EXERCISE DATA Start Marker
(* ===== verification/System.v ===== *)
(** * The system: any number of reconciles over one API server

    The two controllers run several reconciles at a time, each with its own calls to the
    API server, reading from caches that lag behind, and other actors delete leases when
    they like.  Here the store of leases is shared: a state holds the store, every version
    of a lease that ever was in it, and the reconciles that are under way; a step is one
    call of one of them, answered by the server as its documentation says, or a reconcile
    that starts or is lost, or a deletion by someone else.  The invariants of the reachable
    states are proved by induction on the steps. *)

From S2P Require Import Prelude GoLib Names Kube Effects MemServer Scenario Inventory PodClient.
From S2P Require Import Pods Kueue GPULeaseController GPULeaseFacts LeaseLifecycle.
From S2P Require Import WarmPoolController WarmPoolFacts Protocol.

(** ** The API server *)

(** The stored leases by name, every version that was ever stored, and the next resource
    version. *)
Record Api := {
  api_store : gmap string GPULease;
  api_past : list GPULease;
  api_next : Z;
}.

Definition api_init : Api := {| api_store := ∅; api_past := []; api_next := 1 |}.

(** Store a new version.  A lease that is being deleted and has no finalizer left is
    removed. *)
Definition commit (a : Api) (l : GPULease) : Api :=
  {| api_store :=
       if bool_decide (is_Some (lease_DeletionTimestamp l) ∧ lease_Finalizers l = [])
       then delete (lease_Name l) (api_store a) else <[ lease_Name l := l ]> (api_store a);
     api_past := l :: api_past a;
     api_next := api_next a + 1 |}.

(** A write that is carried out: the object must exist in the version that is sent. *)
Definition written (new : GPULease → GPULease) (l : GPULease) (a a' : Api) (l' : GPULease) : Prop :=
  ∃ old, api_store a !! lease_Name l = Some old ∧
    lease_ResourceVersion old = lease_ResourceVersion l ∧ l' = new old ∧ a' = commit a l'.

(** A deletion that is carried out: a lease without finalizers goes at once, another one
    gets a deletion timestamp, unless it has one. *)
Definition deleted (name : string) (a a' : Api) : Prop :=
  ∃ old, api_store a !! name = Some old ∧
    if bool_decide (lease_Finalizers old = []) then
      a' = {| api_store := delete name (api_store a); api_past := api_past a; api_next := api_next a + 1 |}
    else match lease_DeletionTimestamp old with
         | Some _ => a' = a
         | None => ∃ t, a' = commit a (marked_deleted (api_next a) old t)
         end.

(** A creation that is carried out: the name is free, and the status is not taken over. *)
Definition created (l : GPULease) (a a' : Api) (l' : GPULease) : Prop :=
  api_store a !! lease_Name l = None ∧
  ∃ t, l' = stored_lease (api_next a) 1 t None (lease_Finalizers l) l empty_status ∧ a' = commit a l'.

(** The answer to a write: the new version, or an error, either because the write was
    refused, or because the answer was lost. *)
Definition write_answer (done : Api → Api → GPULease → Prop) (a : Api) (r : result GPULease) (a' : Api) : Prop :=
  match r with
  | Ok l => done a a' l
  | Err _ => a' = a ∨ ∃ l, done a a' l
  end.

Section System.
Context `{KL : KubeLib}.

(** One call.  Reads of leases may be answered with any earlier version; calls that are
    not about leases may be answered in any way. *)
Definition api_call {R} (e : Eff R) : Api → R → Api → Prop :=
  match e in Eff R return Api → R → Api → Prop with
  | GetLease name => λ a r a',
      a' = a ∧ match r with Ok l => l ∈ api_past a ∧ lease_Name l = name | Err _ => True end
  | ListLeases => λ a r a',
      a' = a ∧ match r with Ok ls => Forall (.∈ api_past a) ls | Err _ => True end
  | CreateLease l => write_answer (created l)
  | UpdateLease l => λ a, write_answer (written (λ old, updated (api_next a) old l) l) a
  | UpdateLeaseStatus l => λ a, write_answer (written (λ old, status_updated (api_next a) old l) l) a
  | DeleteLease l => λ a r a',
      match r with
      | Ok _ => deleted (lease_Name l) a a'
      | Err _ => a' = a ∨ deleted (lease_Name l) a a'
      end
  | _ => λ a _ a', a' = a
  end.

(** ** The system *)

Record Sys := { sys_api : Api; sys_runs : list (Prog (result CtrlResult)) }.

Definition sys_init : Sys := {| sys_api := api_init; sys_runs := [] |}.

Context (rl : GPULeaseReconciler) (rw : WarmPool.WarmPoolReconciler).

Inductive sys_step (s : Sys) : Sys → Prop :=
  | step_lease name :
      sys_step s {| sys_api := sys_api s; sys_runs := sys_runs s ++ [GPULeaseController.Reconcile rl name] |}
  | step_pool ns name :
      sys_step s {| sys_api := sys_api s; sys_runs := sys_runs s ++ [WarmPool.Reconcile rw ns name] |}
  | step_call i R (e : Eff R) k r a' :
      sys_runs s !! i = Some (Vis e k) → api_call e (sys_api s) r a' →
      sys_step s {| sys_api := a'; sys_runs := <[ i := k r ]> (sys_runs s) |}
  | step_lost i :
      sys_step s {| sys_api := sys_api s; sys_runs := delete i (sys_runs s) |}
  | step_deleted name a' :
      deleted name (sys_api s) a' → sys_step s {| sys_api := a'; sys_runs := sys_runs s |}.

Definition sys_reachable : Sys → Prop := rtc sys_step sys_init.

(** ** The abstract lease store *)

(** What the system promises about one stored lease: it keeps its name and spec, and
    changes by a step of the status, of the finalizers, or by being marked as deleted. *)
Inductive lease_change (l : GPULease) : GPULease → Prop :=
  | change_status l' rv : status_step l l' → lease_change l (with_version l' rv)
  | change_finalizers l' rv : finalizer_step l l' → lease_change l (with_version l' rv)
  | change_deleted t rv :
      lease_DeletionTimestamp l = None →
      lease_change l (stored_lease rv (lease_Generation l) (lease_CreationTimestamp l) (Some t)
                        (lease_Finalizers l) l (lease_Status l)).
EXERCISE DATA End Marker
-- WHAT NEEDS TO BE DONE --
For this exercise, copy every line of the data that holds "over".

-- REPLY TO THE EXERCISE --
(** * The system: any number of reconciles over one API server
(** A creation that is carried out: the name is free, and the status is not taken over. *)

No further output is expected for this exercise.